↓↓↓

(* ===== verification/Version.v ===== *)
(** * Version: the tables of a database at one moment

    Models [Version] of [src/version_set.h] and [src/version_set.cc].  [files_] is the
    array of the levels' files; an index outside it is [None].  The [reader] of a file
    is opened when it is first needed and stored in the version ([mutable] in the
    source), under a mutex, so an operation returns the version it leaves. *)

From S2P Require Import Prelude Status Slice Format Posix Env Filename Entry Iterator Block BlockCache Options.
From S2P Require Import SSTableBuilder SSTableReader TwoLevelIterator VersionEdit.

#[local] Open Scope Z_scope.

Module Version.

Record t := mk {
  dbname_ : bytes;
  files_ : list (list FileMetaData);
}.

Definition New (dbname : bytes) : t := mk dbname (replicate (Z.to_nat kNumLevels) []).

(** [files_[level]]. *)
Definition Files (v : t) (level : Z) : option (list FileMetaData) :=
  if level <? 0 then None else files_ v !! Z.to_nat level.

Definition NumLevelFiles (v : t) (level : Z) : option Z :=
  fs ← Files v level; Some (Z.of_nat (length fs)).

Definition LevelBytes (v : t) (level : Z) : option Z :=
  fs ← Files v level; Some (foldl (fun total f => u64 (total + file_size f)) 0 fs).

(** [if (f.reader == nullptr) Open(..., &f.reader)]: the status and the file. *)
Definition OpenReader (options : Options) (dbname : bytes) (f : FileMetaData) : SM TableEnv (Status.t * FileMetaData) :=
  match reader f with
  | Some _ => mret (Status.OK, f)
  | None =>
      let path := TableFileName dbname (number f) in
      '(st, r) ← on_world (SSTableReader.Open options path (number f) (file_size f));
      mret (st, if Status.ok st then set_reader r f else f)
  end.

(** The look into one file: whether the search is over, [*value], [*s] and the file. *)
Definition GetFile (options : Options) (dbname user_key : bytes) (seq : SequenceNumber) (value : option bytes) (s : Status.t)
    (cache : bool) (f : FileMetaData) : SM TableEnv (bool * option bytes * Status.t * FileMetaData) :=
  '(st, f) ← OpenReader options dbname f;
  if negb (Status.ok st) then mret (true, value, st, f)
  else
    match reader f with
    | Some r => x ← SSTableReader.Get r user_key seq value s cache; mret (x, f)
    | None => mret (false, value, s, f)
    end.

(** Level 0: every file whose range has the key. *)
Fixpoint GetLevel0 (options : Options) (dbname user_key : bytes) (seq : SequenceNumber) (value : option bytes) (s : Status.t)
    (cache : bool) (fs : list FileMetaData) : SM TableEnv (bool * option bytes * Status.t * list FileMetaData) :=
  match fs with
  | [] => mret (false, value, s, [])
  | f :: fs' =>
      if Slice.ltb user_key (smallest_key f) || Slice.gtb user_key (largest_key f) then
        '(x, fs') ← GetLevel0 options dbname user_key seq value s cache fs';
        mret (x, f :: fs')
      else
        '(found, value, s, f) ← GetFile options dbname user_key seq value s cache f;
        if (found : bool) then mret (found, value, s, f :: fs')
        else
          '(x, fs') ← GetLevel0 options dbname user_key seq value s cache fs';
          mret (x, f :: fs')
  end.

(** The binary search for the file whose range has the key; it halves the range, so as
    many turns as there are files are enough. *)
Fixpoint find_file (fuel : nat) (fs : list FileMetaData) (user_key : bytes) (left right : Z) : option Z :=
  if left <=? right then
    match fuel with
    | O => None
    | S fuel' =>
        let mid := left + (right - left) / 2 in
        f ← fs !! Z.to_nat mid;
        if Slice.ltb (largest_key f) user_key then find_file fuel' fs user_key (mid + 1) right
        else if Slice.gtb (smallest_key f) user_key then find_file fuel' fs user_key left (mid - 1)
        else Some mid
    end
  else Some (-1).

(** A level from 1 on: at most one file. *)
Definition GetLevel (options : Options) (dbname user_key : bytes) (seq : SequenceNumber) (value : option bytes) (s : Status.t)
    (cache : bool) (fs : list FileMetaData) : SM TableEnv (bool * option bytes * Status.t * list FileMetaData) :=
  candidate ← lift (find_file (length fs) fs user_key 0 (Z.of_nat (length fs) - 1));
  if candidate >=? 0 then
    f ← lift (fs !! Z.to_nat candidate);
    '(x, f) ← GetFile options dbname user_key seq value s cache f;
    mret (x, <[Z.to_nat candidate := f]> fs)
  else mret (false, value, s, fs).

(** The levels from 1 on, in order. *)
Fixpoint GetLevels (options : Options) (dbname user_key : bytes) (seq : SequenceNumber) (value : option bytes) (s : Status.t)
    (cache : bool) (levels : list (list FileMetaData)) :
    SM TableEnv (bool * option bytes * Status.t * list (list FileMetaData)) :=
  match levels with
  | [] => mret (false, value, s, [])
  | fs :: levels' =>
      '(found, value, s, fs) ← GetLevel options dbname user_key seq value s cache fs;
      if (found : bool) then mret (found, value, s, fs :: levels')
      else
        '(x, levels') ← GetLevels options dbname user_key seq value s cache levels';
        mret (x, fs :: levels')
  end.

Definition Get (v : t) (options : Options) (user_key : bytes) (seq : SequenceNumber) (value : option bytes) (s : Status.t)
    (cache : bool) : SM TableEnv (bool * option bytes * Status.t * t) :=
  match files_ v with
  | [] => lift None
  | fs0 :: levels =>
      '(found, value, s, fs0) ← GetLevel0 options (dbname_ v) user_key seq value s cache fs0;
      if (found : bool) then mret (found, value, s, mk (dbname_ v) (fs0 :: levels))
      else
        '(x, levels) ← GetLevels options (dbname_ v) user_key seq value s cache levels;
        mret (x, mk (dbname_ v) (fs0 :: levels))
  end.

↑↑↑

Goal of the exercise: From the entries above, return exactly the line containing "(** The look", the line containing "if Slice.ltb (largest_key", and all lines between, and nothing else.

Written response:
(** The look into one file: whether the search is over, [*value], [*s] and the file. *)
Definition GetFile (options : Options) (dbname user_key : bytes) (seq : SequenceNumber) (value : option bytes) (s : Status.t)
    (cache : bool) (f : FileMetaData) : SM TableEnv (bool * option bytes * Status.t * FileMetaData) :=
  '(st, f) ← OpenReader options dbname f;
  if negb (Status.ok st) then mret (true, value, st, f)
  else
    match reader f with
    | Some r => x ← SSTableReader.Get r user_key seq value s cache; mret (x, f)
    | None => mret (false, value, s, f)
    end.

(** Level 0: every file whose range has the key. *)
Fixpoint GetLevel0 (options : Options) (dbname user_key : bytes) (seq : SequenceNumber) (value : option bytes) (s : Status.t)
    (cache : bool) (fs : list FileMetaData) : SM TableEnv (bool * option bytes * Status.t * list FileMetaData) :=
  match fs with
  | [] => mret (false, value, s, [])
  | f :: fs' =>
      if Slice.ltb user_key (smallest_key f) || Slice.gtb user_key (largest_key f) then
        '(x, fs') ← GetLevel0 options dbname user_key seq value s cache fs';
        mret (x, f :: fs')
      else
        '(found, value, s, f) ← GetFile options dbname user_key seq value s cache f;
        if (found : bool) then mret (found, value, s, f :: fs')
        else
          '(x, fs') ← GetLevel0 options dbname user_key seq value s cache fs';
          mret (x, f :: fs')
  end.

(** The binary search for the file whose range has the key; it halves the range, so as
    many turns as there are files are enough. *)
Fixpoint find_file (fuel : nat) (fs : list FileMetaData) (user_key : bytes) (left right : Z) : option Z :=
  if left <=? right then
    match fuel with
    | O => None
    | S fuel' =>
        let mid := left + (right - left) / 2 in
        f ← fs !! Z.to_nat mid;
        if Slice.ltb (largest_key f) user_key then find_file fuel' fs user_key (mid + 1) right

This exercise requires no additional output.